Allan likewise saluted the flame; then he faced the multitude.

“O my people,” he began, striving to speak clearly above the noise of the fire-jet, his voice sounding dull and heavy in that compressed atmosphere, “O Folk of the Merucaans, I greet you! There be many things to tell that you must know and believe. I have come back to you with great peril in my flying-boat to tell you of the upper world and all its goodness.

“Easily could I have stayed in those places of light and plenty, but my heart was warm for my people. I thought of my people night and day. The woman Beatrice thought of you. The ancient man thought of you. Alone, we could not enjoy those happy places. So I returned to tell you and to show you the way to liberty. Thus have we proved our love for you, my folk!”

He paused. Silence overhung the assemblage save for the fretful cry of children here and there, squeezed in the press or clinging to their mothers’ backs after the fashion of the Merucaans.

Afar, on the walls, the faint and raucous quarreling of the sea-birds drifted through the fog. Allan drew breath and began again:

“In those places, my people, those far places whence your forefathers came, are many wonders. Betimes it is dark, as always here. Betimes a great fire mounts into the upper air and make the whole world brighter than around your flaming well. In the dark time lesser fires travel in the air. Of birds there are many kinds, strangely colored. Of beasts, many kinds--I cannot make you understand because none of you have ever seen any animal but fish and bird. But I speak truth. There be many other creatures with good flesh to eat, and the skins of them are proper for soft clothing.

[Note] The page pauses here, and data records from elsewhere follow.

Definition report_step (e : ReportEvent) (s : Reports) : option Reports :=
  let at_lease id (f : ClientReportLease -> Reports -> option Reports) := try? l := leases s !! id in f l s in
  match e with
  | RecordLoss r lost => if in_uint 64 lost then Some (record_loss r lost s) else None
  | Claim id => if bool_decide (leases s !! id = None) then Some (claim_lease id s) else None
  | ReadSlot id => at_lease id (read_slot id)
  | Commit id => at_lease id (begin_commit id)
  | LoadSlot id => at_lease id (load_slot id)
  | ExchangeSlot id spurious => at_lease id (exchange_slot id spurious)
  | DropLease id => at_lease id (drop_lease id)
  end.
Fixpoint report_run (es : list ReportEvent) (s : Reports) : option Reports :=
  match es with [] => Some s | e :: es => try? s := report_step e s in report_run es s end.
(** [observe]. *)
Definition observe (s : Reports) : ClientReport := (fun r => entry_of r (counters s r)) <$> ALL.

(** ** What a run recorded and what commits cleared *)
Definition loss (r : ClientReportReason) (e : ReportEvent) (s : Reports) : Z :=
  match e with RecordLoss r' lost => if decide (r' = r) then lost else 0 | _ => 0 end.
(** A commit has exchanged the counter of [r]: it acknowledges what it reported. *)
Definition cleared (r : ClientReportReason) (e : ReportEvent) (s : Reports) : Z :=
  match e with
  | ExchangeSlot id spurious =>
      match leases s !! id with
      | Some l =>
          match phase l with
          | Committing (r' :: _) (Some current) =>
              if (counters s r' =? current) && negb spurious then if decide (r' = r) then quantity (report l) r else 0 else 0
          | _ => 0
          end
      | None => 0
      end
  | _ => 0
  end.
Fixpoint total (f : ReportEvent -> Reports -> Z) (es : list ReportEvent) (s : Reports) : Z :=
  match es with
  | [] => 0
  | e :: es => match report_step e s with Some s' => f e s + total f es s' | None => 0 end
  end.

(** ** The invariant *)
(** Reasons whose reported losses are still owed: all of them until the commit
    clears the first. *)
Definition owed_reasons (l : ClientReportLease) : list ClientReportReason :=
  match phase l with Committing rest _ => rest | _ => ALL end.
Definition unread (l : ClientReportLease) : list ClientReportReason :=
  match phase l with Reading rest => rest | _ => [] end.
Record lease_ok (s : Reports) (l : ClientReportLease) : Prop := {
  owed_covered : forall r, r ∈ owed_reasons l -> 0 <= quantity (report l) r <= counters s r;
  owed_once : NoDup (owed_reasons l);
  unread_once : NoDup (unread l);
  unread_absent : forall r, r ∈ unread l -> quantity (report l) r = 0 /\
    List.find (fun e => bool_decide (entry_reason e = reason_text r)) (report l) = None;
}.
Record reports_ok (s : Reports) : Prop := {
  counters_uint : forall r, uint 64 (counters s r);
  one_claim : forall id l, leases s !! id = Some l -> exclusive l = true ->
    in_flight s = true /\ forall id' l', leases s !! id' = Some l' -> exclusive l' = true -> id' = id;
  claims_ok : forall id l, leases s !! id = Some l -> exclusive l = true -> lease_ok s l;
  others_idle : forall id l, leases s !! id = Some l -> exclusive l = false -> report l = empty_report /\
    match phase l with Held => True | Committing rest _ => rest = [] | Reading _ => False end;
}.
Lemma reason_text_inj r r' : reason_text r = reason_text r' -> r = r'.
Proof. by destruct r, r'. Qed.
Lemma find_app {A} (f : A -> bool) l l' :
  List.find f (l ++ l') = match List.find f l with Some a => Some a | None => List.find f l' end.
Proof. induction l as [|a l IH]; cbn; [done|]. by destruct (f a). Qed.
Lemma quantity_app rep r n r' :
  List.find (fun e => bool_decide (entry_reason e = reason_text r)) rep = None ->
  quantity (rep ++ [entry_of r n]) r' = if decide (r' = r) then n else quantity rep r'.
Proof.
  unfold quantity. rewrite find_app. intros Hn. destruct (decide (r' = r)) as [->|Hne].
  - rewrite Hn. cbn. by rewrite bool_decide_eq_true_2.
  - clear Hn. destruct (List.find _ rep) as [e|]; [done|]. cbn.
    rewrite (bool_decide_eq_false_2 (reason_text r = reason_text r')) by (by intros E%reason_text_inj; congruence). done.
Qed.
Lemma ALL_NoDup : NoDup ALL.
Proof. apply (bool_decide_unpack _). vm_compute. exact I. Qed.
Lemma no_reports_ok : reports_ok no_reports.
Proof. split; cbn; [intros r; unfold uint; lia|intros id l H; by rewrite lookup_empty in H..]. Qed.

Lemma lease_ok_mono s s' l : (forall r, r ∈ owed_reasons l -> counters s r <= counters s' r) -> lease_ok s l -> lease_ok s' l.
Proof. intros Hc [Ho Hn Hu Ha]. split; [|done..]. intros r Hr. specialize (Ho r Hr). specialize (Hc r Hr). lia. Qed.
Lemma lease_ok_same s s' l : counters s' = counters s -> lease_ok s l -> lease_ok s' l.
Proof. intros Hc. apply lease_ok_mono. intros r _. by rewrite Hc. Qed.
(** The lease of a thread is replaced, its claim and the counters are not. *)
Lemma put_lease_ok id l l' s : reports_ok s -> leases s !! id = Some l -> exclusive l' = exclusive l ->
  (lease_ok s l -> lease_ok s l') ->
  (exclusive l = false -> report l = empty_report -> report l' = empty_report /\ match phase l' with Held => True | Committing rest _ => rest = [] | Reading _ => False end) ->
  reports_ok (put_lease id l' s).
Proof.
  intros [Hc Ho Hl Hi] Hid He Hok Hidle. destruct s as [c f ls]. unfold put_lease. cbn in *. unfold constant.
  assert (forall id2 l2, <[id := l']> ls !! id2 = Some l2 -> exists l1, ls !! id2 = Some l1 /\ exclusive l1 = exclusive l2) as Hback.
  { intros id2 l2 [[<- <-]|[_ H]]%lookup_insert_Some; [by exists l|by exists l2]. }
  split; cbn; [done| | |].
  - intros id2 l2 (l1 & H1 & E1)%Hback Ht. rewrite <-E1 in Ht. destruct (Ho _ _ H1 Ht) as [Hf Hu]. split; [done|].
    intros id3 l3 (l4 & H4 & E4)%Hback Ht3. rewrite <-E4 in Ht3. by eapply Hu.
  - intros id2 l2 [[<- <-]|[_ H]]%lookup_insert_Some Ht; [|by eapply lease_ok_same, (Hl _ _ H Ht)].
    rewrite He in Ht. by eapply lease_ok_same, (Hok (Hl _ _ Hid Ht)).
  - intros id2 l2 [[<- <-]|[_ H]]%lookup_insert_Some Ht; [|exact (Hi _ _ H Ht)].
    rewrite He in Ht. apply Hidle; [done|by apply (Hi _ _ Hid)].
Qed.
Lemma put_counter_ok r n s : reports_ok s -> uint 64 n ->
  (forall id l, leases s !! id = Some l -> exclusive l = true -> r ∈ owed_reasons l -> counters s r <= n) ->
  reports_ok (put_counter r n s).
Proof.
  intros [Hc Ho Hl Hi] Hn Hr. destruct s as [c f ls]. unfold put_counter. cbn in *. unfold constant. split; cbn; [|done| |done].
  - intros r'. destruct (decide (r = r')) as [<-|Hne]; [by rewrite fn_lookup_insert|by rewrite fn_lookup_insert_ne].
  - intros id l H Ht. eapply lease_ok_mono; [|exact (Hl _ _ H Ht)]. intros r' Hin. cbn.
    destruct (decide (r = r')) as [<-|Hne]; [rewrite fn_lookup_insert; by eapply Hr|by rewrite fn_lookup_insert_ne].
Qed.
Lemma admit_members_spec in_call u kept c : sized u -> 0 <= remaining_bytes c -> exists more c',
  foldl (admit_member in_call) (kept, c) u = (kept ++ more, c') /\ more `sublist_of` u /\ admits in_call c u more c'.
Proof.
  revert kept c. induction u as [|m u IH]; intros kept c Hs Hr; cbn [foldl].
  { exists [], c. split; [by rewrite app_nil_r|]. split; [done|]. by apply admits_nil. }
  destruct (admit_member_spec in_call kept c m) as (one & c1 & -> & Hone & Ha); [apply Hs; set_solver|done|].
  destruct (IH (kept ++ one) c1) as (more & c2 & -> & Hmore & Hb); [intros x Hx; apply Hs; set_solver|apply Ha|].
  exists (one ++ more), c2. split; [by rewrite app_assoc|]. split; [by apply (sublist_app one [m])|].
  by apply (admits_app _ _ [m] _ c1).
Qed.
Lemma admit_units_spec in_call (units : list (list Member * Z)) kept c :
  sized (concat units.*1) -> 0 <= remaining_bytes c -> exists more c',
  foldl (admit_unit in_call) (kept, c) units = (kept ++ more, c') /\ admits in_call c (concat units.*1) (concat more) c' /\
  forall u, u ∈ more -> u <> [] /\ exists unit, unit ∈ units /\ u `sublist_of` unit.1.
Proof.
  revert kept c. induction units as [|unit units IH]; intros kept c Hs Hr; cbn [foldl].
  { exists [], c. split; [by rewrite app_nil_r|]. split; [by apply admits_nil|]. set_solver. }
  assert (Hu : sized unit.1 /\ sized (concat units.*1)).
  { split; intros m Hm; apply Hs; cbn; apply elem_of_app; [by left|by right]. }
  unfold admit_unit at 2. cbn [fst snd].
  destruct (admit_members_spec in_call unit.1 [] c) as (one & c1 & -> & Hone & Ha); [by apply Hu|done|]. cbn [app].
  set (kept1 := if bool_decide _ then kept else _).
  destruct (IH kept1 c1) as (more & c2 & -> & Hb & Hin); [apply Hu|apply Ha|].
  exists ((if bool_decide (one = []) then [] else [one]) ++ more), c2. split; [|split].
  - unfold kept1. case_bool_decide; cbn; [done|]. by rewrite <-app_assoc.
  - rewrite concat_app. replace (concat (if bool_decide _ then _ else _)) with one;
      [|case_bool_decide; [done|cbn; by rewrite app_nil_r]]. by eapply admits_app.
  - intros u [Hu1|Hu1]%elem_of_app.
    + case_bool_decide; [set_solver|]. apply list_elem_of_singleton in Hu1 as ->. split; [done|]. exists unit. set_solver.
    + destruct (Hin u Hu1) as (? & unit' & ? & ?). split; [done|]. exists unit'. set_solver.
Qed.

“Here you have only weeds of the sea. There we have tall growing things, many hundred spedi high, and rich fruit, delicious to the taste, grows on some kinds. In a few words, it is a place of wondrous plenty, where you can all live more easily than here, and with more pleasure--far--”

Again he ceased his discourse, but still continued to pace up and down the open space under the swaying skeletons on the poles above.

Through the dense press of the Folk murmurs were wandering. Man spoke to man, and many a new thought was coming now to birth among those white barbarians.

The elders, too, were whispering together: “So runs the ancient tradition. So said the ancient man! Can it be true, indeed?”

Stern continued, more and more earnestly, with the sweat now beginning to dot his brow:

“It were too long, my people, to tell you everything about that land of ours above. Only remember it is richer far and far more beautiful than this, your place of darkness and of clouds. It is the ancient home of your fathers in the very long ago. It is waiting for you once again, more fertile and more beautiful than ever.

“My errand is to carry you thither--two or three at a time. At last I shall be able to take you all.

“Then the world will begin to be as it once was, before the great explosion destroyed all but a few of your people, who were my people once. Will any of you--any two bold men--believe my words and go with me? Will any be as brave as--the patriarch?”

He flung the veiled taunt loudly at them, with a raising of both arms.

“I have spoken truth! Now answer!”

He ceased, and for a short minute there was silence. Then spoke Vreenya:

“O Kromno, master! We would question you!”

“I will answer and say only the thing that is.”